- Education: Harvard University (PhD), Princeton University (BA)
- Occupation: Political scientist
- Employer(s): Georgetown University, Council on Foreign Relations
- Website: https://www.rushdoshi.com

= Rush Doshi =

American political scientist

Rush Doshi is an American political scientist currently serving as an assistant professor of security studies at Georgetown University's School of Foreign Service. He is also senior fellow for China and director of the Initiative on China Strategy at the Council on Foreign Relations (CFR). He served at the White House National Security Council (NSC) in the Biden administration as Director and later Deputy Senior Director for China and Taiwan from 2021 to March 2024.

== Education ==
Doshi graduated with an A.B. from the Princeton School of Public and International Affairs in 2011 after completing a 142-page-long senior thesis, titled "China's Strategic Liberalism: Institutional Participation Under the Shadow of American Power," under the supervision of Robert Keohane. He later received a Ph.D. in political science and government from Harvard University. His dissertation, published in 2018, was titled "The Long Game: Chinese Grand Strategy After the Cold War." It served as the basis of his 2021 book titled "The Long Game: China’s Grand Strategy to Displace American Order." Stephen P. Rosen was his dissertation committee chair.

== Career ==
Prior to joining the Biden administration, Doshi was founding director of the China Strategy Initiative at the Brookings Institution and an adjunct senior fellow in the Asia-Pacific security program at the Center for a New American Security. He was a 2020 China Fellow at the Wilson Center.

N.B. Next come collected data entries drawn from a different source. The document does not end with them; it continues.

Lemma check_required_total (data : obj) ty props this :
  all_defined data props ->
  exists this', Block.check_required (VObj data) ty props this = Ok this'.
Proof.
  intros Hall.
  destruct (Block.check_required (VObj data) ty props this) as [this' | e] eqn:Hc;
    [by exists this' |].
  apply check_required_Err in Hc as (prop & _ & before & after & -> & Hu & _).
  exfalso. apply (Hall prop); [| done].
  rewrite elem_of_app, elem_of_cons. auto.
Qed.

(** The object under construction after the three basic assignments. *)
Lemma Block_new_object (m : obj) :
  Block.new (VObj m) =
  if negb (truthy (get m "id")) then Err MissingIdError
  else if negb (Block.includes Block.ALLOWED_TYPES (get m "type"))
  then (_ <-r to_string (get m "type");;
        Err (InvalidTypeError (get m "type")))
  else
    this <-r Block.check_required (VObj m) (get m "type")
               (Block.requiredProps (get m "type"))
               (<["content" := if truthy (get m "content")
                               then get m "content" else VStr ""]>
                  (<["type" := get m "type"]> (<["id" := get m "id"]> ∅)));;
    Ok (Block.Instance (Block.copy_additional (VObj m) this)).
Proof.
  unfold Block.new. simpl. fold (get m "id") (get m "type") (get m "content").
  destruct (truthy (get m "id")); simpl; [| done].
  destruct (Block.includes Block.ALLOWED_TYPES (get m "type")) eqn:Hty; simpl.
  - apply includes_allowed, allowed_type_truthy in Hty. by rewrite Hty.
  - by rewrite orb_true_r.
Qed.
Lemma run_loops_error_packet_fatal_witness :
  (exists c w,
      W3GSPacketConn.Run Sim.env 3 (Sim.udp (Some 1%nat)) 0 (Sim.world 0 Sim.w3gs_script)
      = Done (Sim.closed_read, c) w
      /\ fired w =
         [[EvRunStart];
          [EvError (AsyncErrorPtr "Run[NextPacket]" (Sentinel w3gs_ErrInvalidPacketSize))];
          [@EvW3GS Sim.T (Some 5%nat); EvAddr (Some (UDPAddr [10; 0; 0; 2] 6112))];
          [EvRunStop]]
      /\ Sim.closed_read <> nil)
  /\ (exists c w,
      BNCSConn.RunClient Sim.env 3 (Sim.chat (Some 1%nat) 0) 0 (Sim.world 0 Sim.bncs_script)
      = Done (Sim.closed_read, c) w
      /\ fired w =
         [[EvRunStart];
          [EvError (AsyncErrorPtr "RunClient[NextPacket]" (Sentinel bncs_ErrInvalidPacketSize))];
          [@EvBNCS Sim.T (Some 5%nat)];
          [EvRunStop]])
  /\ (exists c w,
      CAPIConn.Run Sim.env 3 (Sim.ws (Some 1%nat)) 0 (Sim.world 0 Sim.capi_script)
      = Done (Sim.closed_read, c) w
      /\ fired w =
         [[EvRunStart];
          [EvError (AsyncErrorPtr "Run[NextPacket]"
                      (JSONSyntaxErrorPtr "unexpected end of JSON input" 0))];
          [@EvCAPI Sim.T (Some 5%nat)];
          [@EvPayload Sim.T 6%nat; @EvCAPI Sim.T (Some 5%nat)];
          [EvRunStop]]).
Proof.
  destruct (run_loops_error_packet_fatal Sim.env)
    as ((Hudp & _ & _ & Hclient & Hws) & Rudp & _).
  split; [|split].
  - edestruct (Hudp 0%nat (Sim.udp (Some 1%nat)) 0 (Sim.world 0 Sim.w3gs_script))
      as [Hrun Hfired];
      [lazy; reflexivity | reflexivity | lazy; reflexivity | reflexivity
       | lazy; reflexivity | discriminate | reflexivity |].
    do 2 eexists. split; [exact Hrun|]. split; [exact Hfired|].
    exact (Rudp _ _ _ _ _ _ _ Hrun).
  - edestruct (Hclient 0%nat (Sim.chat (Some 1%nat) 0) 0 (Sim.world 0 Sim.bncs_script))
      as [Hrun Hfired];
      [lazy; reflexivity | reflexivity | lazy; reflexivity | reflexivity
       | lazy; reflexivity | discriminate | reflexivity |].
    do 2 eexists. split; [exact Hrun | exact Hfired].
  - edestruct (Hws 0%nat (Sim.ws (Some 1%nat)) 0 (Sim.world 0 Sim.capi_script))
      as [Hrun Hfired];
      [lazy; reflexivity | reflexivity | lazy; reflexivity | reflexivity
       | lazy; reflexivity | discriminate | reflexivity |].
    do 2 eexists. split; [exact Hrun | exact Hfired].
Defined.

(** C1 as worded fails for the CAPI loop: between the [AsyncError] and
    [RunStop] it fires twice, the packet and then its payload, so the law
    with a single packet firing does not hold of it. *)
Lemma CAPIConn_Run_fires_the_payload_too :
  (exists c w,
      CAPIConn.Run Sim.env 3 (Sim.ws (Some 1%nat)) 0 (Sim.world 0 Sim.capi_script)
      = Done (Sim.closed_read, c) w
      /\ List.length (fired w) = 5%nat)
  /\ ~ error_packet_fatal_law Sim.env
         (CAPIConn.NextPacket Sim.env) (CAPIConn.Run Sim.env)
         capi_recoverable "Run[NextPacket]" (fun pkt => Some [[EvCAPI pkt]]).
Proof.
  split.
  - do 2 eexists. split; reflexivity.
  - intros L.
    edestruct (L 0%nat (Sim.ws (Some 1%nat)) 0 (Sim.world 0 Sim.capi_script))
      as [Hrun _];
      [lazy; reflexivity | reflexivity | lazy; reflexivity | reflexivity
       | lazy; reflexivity | discriminate | reflexivity |].
    discriminate Hrun.
Qed.



(** C3, what the code stores.  After [SendRL] has sent [n > 0] bytes, the
    time of the next send is the clock reading taken after the send plus
    [k] times 1300ms, where [k] is the integer to which the conversion to
    [time.Duration] truncates [(log n / log 4) ^ 1.5]: the power is
    truncated before it is scaled, so the pause is a whole number of
    1300ms units.  With [n <= 0] the stored time is unchanged.  The pause
    that the comment in [SendRL] documents for 10 bytes lies strictly
    between two and three such units, and for 4 bytes it is one unit. *)
Theorem SendRL_scales_the_truncated_power {T : Types} (env : Env T)
        (c : BNCSConn.t) pkt (w : World T) n err c1 w1 :
  BNCSConn.SendRL env c pkt w = Done (n, err, c1) w1 ->
  (forall k,
      0 < n ->
      int64_of_float64 env
        (math_Pow env
           (float64_div env (math_Log env (float64_of_int env n))
                            (math_Log env (float64_of_int env 4)))
           (float64_1_5 env)) = k ->
      0 <= k < 2 ^ 32 ->
      exists c' w',
        BNCSConn.Send env c pkt (SendRL_entry env c w) = Done (n, err, c') w'
        /\ BNCSConn.lnxt c1
           = fst (time_Now env (ext w')) + k * (1300 * time_Millisecond))
  /\ (n <= 0 -> BNCSConn.lnxt c1 = BNCSConn.lnxt c)
  /\ (2 * 1300 < documented_delay_ms 10 < 3 * 1300)%R
  /\ documented_delay_ms 4 = 1300%R.
Proof.
  intros Hrun.
  cut ((forall k,
           0 < n ->
           int64_of_float64 env
             (math_Pow env
                (float64_div env (math_Log env (float64_of_int env n))
                                 (math_Log env (float64_of_int env 4)))
                (float64_1_5 env)) = k ->
           0 <= k < 2 ^ 32 ->
           exists c' w',
             BNCSConn.Send env c pkt (SendRL_entry env c w) = Done (n, err, c') w'
             /\ BNCSConn.lnxt c1
                = fst (time_Now env (ext w')) + k * (1300 * time_Millisecond))
       /\ (n <= 0 -> BNCSConn.lnxt c1 = BNCSConn.lnxt c)).
  { intros [A B]. split; [exact A|]. split; [exact B|].
    split; [|exact documented_delay_4].
    destruct documented_delay_10 as [Lo Hi]. split; lra. }
  revert Hrun.
  rewrite SendRL_unfold.
  destruct (BNCSConn.Send env c pkt (SendRL_entry env c w))
    as [[[n' err'] c'] w'| |] eqn:E; try discriminate.
  pose proof (BNCSConn_Send_lnxt env _ _ _ _ _ _ _ E) as Hl.
  destruct (0 <? n') eqn:Pos.
  - destruct (time_Now env (ext w')) as [now x] eqn:N. intros H.
    injection H as <- <- <- <-. apply Z.ltb_lt in Pos. split; [|lia].
    intros k _ Hk Hr. exists c', w'. split; [reflexivity|].
    rewrite N. cbn [fst BNCSConn.lnxt BNCSConn.set_lnxt].
    unfold BNCSConn.rate_limit_delay. rewrite Hk.
    unfold Duration_mul, wrap64, Time_Add, time_Millisecond in *.
    f_equal. rewrite Z.mod_small by lia. lia.
  - intros H. injection H as <- <- <- <-. apply Z.ltb_ge in Pos.
    split; [lia | intros _; exact Hl].
Qed.

Lemma SendRL_scales_the_truncated_power_witness :
  exists c1 w1,
    BNCSConn.SendRL Sim.env (Sim.chat (Some 1%nat) 0) (Some 8%nat) (Sim.world 100 [])
    = Done (10, nil, c1) w1
    /\ BNCSConn.lnxt c1 = 100 + 2 * (1300 * time_Millisecond).
Proof.
  eexists. eexists. split; [reflexivity|].
  destruct (SendRL_scales_the_truncated_power Sim.env
              (Sim.chat (Some 1%nat) 0) (Some 8%nat) (Sim.world 100 [])
              10 nil _ _ eq_refl) as [H _].
  destruct (H 2) as (c' & w' & HS & Hl); [lia | reflexivity | lia |].
  rewrite Hl. injection HS as _ <-. reflexivity.
Defined.

(** * Further properties of the error classifier *)

Lemma Ok_inj {A} (a b : A) : Ok a = Ok b -> a = b.
Proof. intros H. now injection H. Qed.

Lemma existsb_Zeqb_In (n : Z) (l : list Z) :
  existsb (Z.eqb n) l = true <-> In n l.
Proof.
  rewrite existsb_exists. split.
  - intros (x & Hx & E). apply Z.eqb_eq in E. now subst.
  - intros H. exists n. split; [exact H | apply Z.eqb_refl].
Qed.

Section ClassifierExtras.

Context (lib : GoLib).

Lemma IsConnRefusedError_leaf (u : error) :
  is_wrapper u = false ->
  IsConnRefusedError lib u =
  Ok match u with
     | Errno n => existsb (fun e => Z.eqb e n) (refused_errnos lib)
     | CloseErrorPtr code _ =>
         existsb (Z.eqb code)
           [websocket_CloseTLSHandshake; websocket_CloseMandatoryExtension]
     | _ => false
     end.
Proof.
  intros W. unfold IsConnRefusedError. rewrite (UnnestError_leaf _ W).
  cbn [rbind]. rewrite (IsSysCallError_leaf _ _ W). cbn [rbind].
  destruct u; try reflexivity.
  fold (refused_errnos lib).
  destruct (existsb (fun e => e =? n) (refused_errnos lib)); reflexivity.
Qed.

Lemma has_colon_app (a b : string) :
  has_colon (a ++ b) = has_colon a || has_colon b.
Proof.
  induction a as [|c a IH]; simpl; [reflexivity|].
  rewrite IH. apply orb_assoc.
Qed.

Lemma AsyncError_Error_has_colon (Src : string) (e : error) (s : string) :
  Error lib (AsyncErrorPtr Src e) = Ok s -> has_colon s = true.
Proof.
  cbn [Error]. destruct e;
    try (intros H; injection H as <-;
         rewrite has_colon_app; simpl; apply orb_true_r);
    match goal with
    | |- rbind ?r _ = _ -> _ => destruct r as [m|]; cbn [rbind]
    end;
    try discriminate;
    intros H; injection H as <-; rewrite has_colon_app; simpl; apply orb_true_r.
Qed.

Lemma classified_by_innermost_cause_aux (err u : error) :
  UnnestError err = Ok u ->
  IsConnClosedError lib err = IsConnClosedError lib u
  /\ IsConnRefusedError lib err = IsConnRefusedError lib u.
Proof.
  intros U. pose proof (UnnestError_fixed _ _ U) as F.
  unfold IsConnClosedError, IsConnRefusedError. rewrite U, F. split; reflexivity.
Qed.

End ClassifierExtras.

(** X1.  The closed, refused and syscall classifications depend only on the
    innermost cause: an error and what [UnnestError] returns for it are
    classified alike, whatever wrappers lie between them. *)
Theorem classified_by_innermost_cause (lib : GoLib) (err u : error) (errno : list Z) :
  UnnestError err = Ok u ->
  IsConnClosedError lib err = IsConnClosedError lib u
  /\ IsConnRefusedError lib err = IsConnRefusedError lib u
  /\ IsSysCallError err errno = IsSysCallError u errno.
Proof.
  intros U. pose proof (UnnestError_fixed _ _ U) as F.
  unfold IsConnClosedError, IsConnRefusedError, IsSysCallError.
  rewrite U, F. repeat split; reflexivity.
Qed.

Lemma classified_by_innermost_cause_witness :
  IsConnClosedError Linux.lib
    (AsyncErrorPtr "Run[NextPacket]" (OpErrorPtr "read" "tcp" (Errno 104)))
  = IsConnClosedError Linux.lib (Errno 104)
  /\ IsConnClosedError Linux.lib (Errno 104) = Ok true.
Proof.
  split; [|reflexivity].
  apply (classified_by_innermost_cause Linux.lib _ (Errno 104) []). reflexivity.
Defined.

(** X2.  [IsConnRefusedError] answers true exactly when the innermost cause
    is the syscall code ECONNREFUSED or the Windows number 10061, or a
    websocket close error with code 1015 (TLS handshake) or 1010 (mandatory
    extension). *)
Theorem IsConnRefusedError_exactly (lib : GoLib) (err : error) :
  IsConnRefusedError lib err = Ok true <->
  exists u, UnnestError err = Ok u /\
    ((exists n, u = Errno n /\ (n = ECONNREFUSED lib \/ n = 10061))
     \/ (exists Code Text, u = CloseErrorPtr Code Text /\ (Code = 1015 \/ Code = 1010))).
Proof.
  destruct (UnnestError err) as [u|] eqn:U.
  - pose proof (UnnestError_not_wrapper _ _ U) as W.
    destruct (classified_by_innermost_cause_aux lib err u U) as [_ E].
    rewrite E, (IsConnRefusedError_leaf lib u W). split.
    + intros H. apply Ok_inj in H. exists u. split; [reflexivity|].
      destruct u; try discriminate H.
      * left. exists n. split; [reflexivity|].
        apply existsb_eqb_In in H. destruct H as [H|[H|[]]]; auto.
      * right. exists Code, Text. split; [reflexivity|].
        apply existsb_Zeqb_In in H. destruct H as [H|[H|[]]]; auto.
    + intros (u' & Hu & H). injection Hu as <-. f_equal.
      destruct H as [(n & -> & H)|(c & t & -> & H)].
      * apply existsb_eqb_In. destruct H as [->| ->]; [left|right; left]; reflexivity.
      * apply existsb_Zeqb_In. destruct H as [->| ->]; [left|right; left]; reflexivity.
  - unfold IsConnRefusedError. rewrite U. split; [discriminate|].
    intros (u & Hu & _). discriminate Hu.
Qed.

Lemma IsConnRefusedError_exactly_witness :
  IsConnRefusedError Linux.lib
    (OpErrorPtr "dial" "tcp" (SyscallErrorPtr "connect" (Errno 111))) = Ok true.
Proof.
  apply (proj2 (IsConnRefusedError_exactly Linux.lib _)).
  exists (Errno 111). split; [reflexivity|].
  left. exists 111. split; [reflexivity | left; reflexivity].
Defined.
Definition bind {A B : Type} (r : result A) (f : A -> result B) : result B :=
  match r with
  | Ok a => f a
  | Raise e => Raise e
  end.

Declare Scope py_scope.
Delimit Scope py_scope with py.
Notation "x <- c1 ;; c2" := (bind c1 (fun x => c2))
  (at level 61, c1 at next level, right associativity) : py_scope.
Open Scope py_scope.

(** [l[i]] for a non-negative index: [IndexError] out of range. *)
Definition getitem {A : Type} (l : list A) (i : nat) : result A :=
  match nth_error l i with
  | Some x => Ok x
  | None => Raise IndexError
  end.

(** ** Data frames *)

Record DataFrame : Type := mkDataFrame {
  values : list (list Z);
  index : list string;
  columns : list string
}.

(** The cell at row [i], column [j] of a 2-D array, when there is one. *)
Definition cell_at (a : list (list Z)) (i j : nat) : option Z :=
  match nth_error a i with
  | Some row => nth_error row j
  | None => None
  end.

Definition cell (df : DataFrame) (i j : nat) : option Z := cell_at (values df) i j.

(** [times_df.iloc[loc, k]]. *)
Definition iloc (df : DataFrame) (loc k : nat) : result Z :=
  match cell df loc k with
  | Some v => Ok v
  | None => Raise IndexError
  end.
(* ===== verification/_CoqProject ===== *)
-Q . S2P
Prelude.v
Float32.v
Cwpack.v
CwpackSpec.v
CwpackProof.v
CwUnpack.v
CwDecode.v
CwRoundtrip.v
CwSafety.v
CwTheorems.v
Biquad.v
FreqResponse.v
Sensors.v
Util.v
Eeprom.v
ChTime.v
ChVt.v
ChVtProof.v
ChVtTick.v
ChSched.v
ChSync.v
ChKernelInv.v
ChKernelOps.v
ChMailbox.v
ChKernel.v
ChKernelProof.v
ChSyncSteps.v
ChThreadSteps.v
ChKernelTheorems.v
LwipMem.v
LwipMemInv.v
LwipMemProof.v
LwipMemTheorems.v
Memp.v
MempTheorems.v
Pbuf.v
PbufChain.v
PbufReadWrite.v
PbufCopy.v
PbufTheorems.v
PbufAlloc.v
PbufAllocProof.v
LwipAlloc.v
PbufNet.v
PbufSystem.v
PbufNetTheorems.v
EthMac.v
EthMacProof.v
EthMacTheorems.v
EthInput.v
Motor.v
Command.v
Timeouts.v
TimeoutsTheorems.v
SysArch.v
LwipDef.v
LwipDefTheorems.v
InetChksum.v
InetChksumSpec.v
InetChksumProof.v
InetChksumTheorems.v
Ip4Addr.v
Ip4AddrTheorems.v
Etharp.v
EtharpProof.v
Ip4.v
Ip4Reass.v
Ip4Theorems.v
MqttRing.v
MqttReq.v
Mqtt.v
MqttInv.v
MqttSend.v
MqttParse.v
MqttDeliver.v
MqttState.v
MqttSession.v
Comms.v
CommsProof.v
CommsSystem.v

Doshi left the NSC in March 2024 and joined CFR as the C.V. Starr Senior Fellow for Asia Studies. In June 2024, Doshi was named as the head of CFR's new China Strategy Initiative.

== Select publications ==

=== Books ===

- "The Long Game: China’s Grand Strategy to Displace American Order," Oxford University Press, June 11, 2021. (received the 2021 Edgar S. Furniss Book Award from Ohio State University's Mershon Center for International Security Studies)

=== Reports ===

- China as a ‘cyber great power’: Beijing's two voices in telecommunications, Brookings Institution, April 2021 (co-authored with Emily de La Bruyère, Nathan Picarsic, and John Ferguson)

=== Articles ===
- The Moment China Proved It Was America’s Equal, NYTimes, Nov 19, 2025
- The Biden Plan (in What Does America Want From China?), Foreign Affairs, May 30, 2024
- The Chinese Communist Party Has Always Been Nationalist, Foreign Policy, July 1, 2021
- "How America Can Shore Up Asian Order," Foreign Affairs, January 12, 2021 (co-authored with Kurt M. Campbell).
- The China Challenge Can Help America Avert Decline, Foreign Affairs, December 3, 2020 (co-authored with Kurt M. Campbell)
- Beijing Believes Trump Is Accelerating American Decline, Foreign Policy, October 12, 2020
- The Coronavirus Could Reshape Global Order, Foreign Affairs, March 18, 2020 (co-authored with Kurt M. Campbell)
- China Steps Up Its Information War in Taiwan, Foreign Affairs, January 9, 2020
- "Beyond the San Hai: The Challenge of China’s Blue-Water Navy," Center for a New American Security, May 15, 2017 (co-authored with Patrick M. Cronin, Mira Rapp-Hooper, Harry Krejsa, and Alexander Sullivan).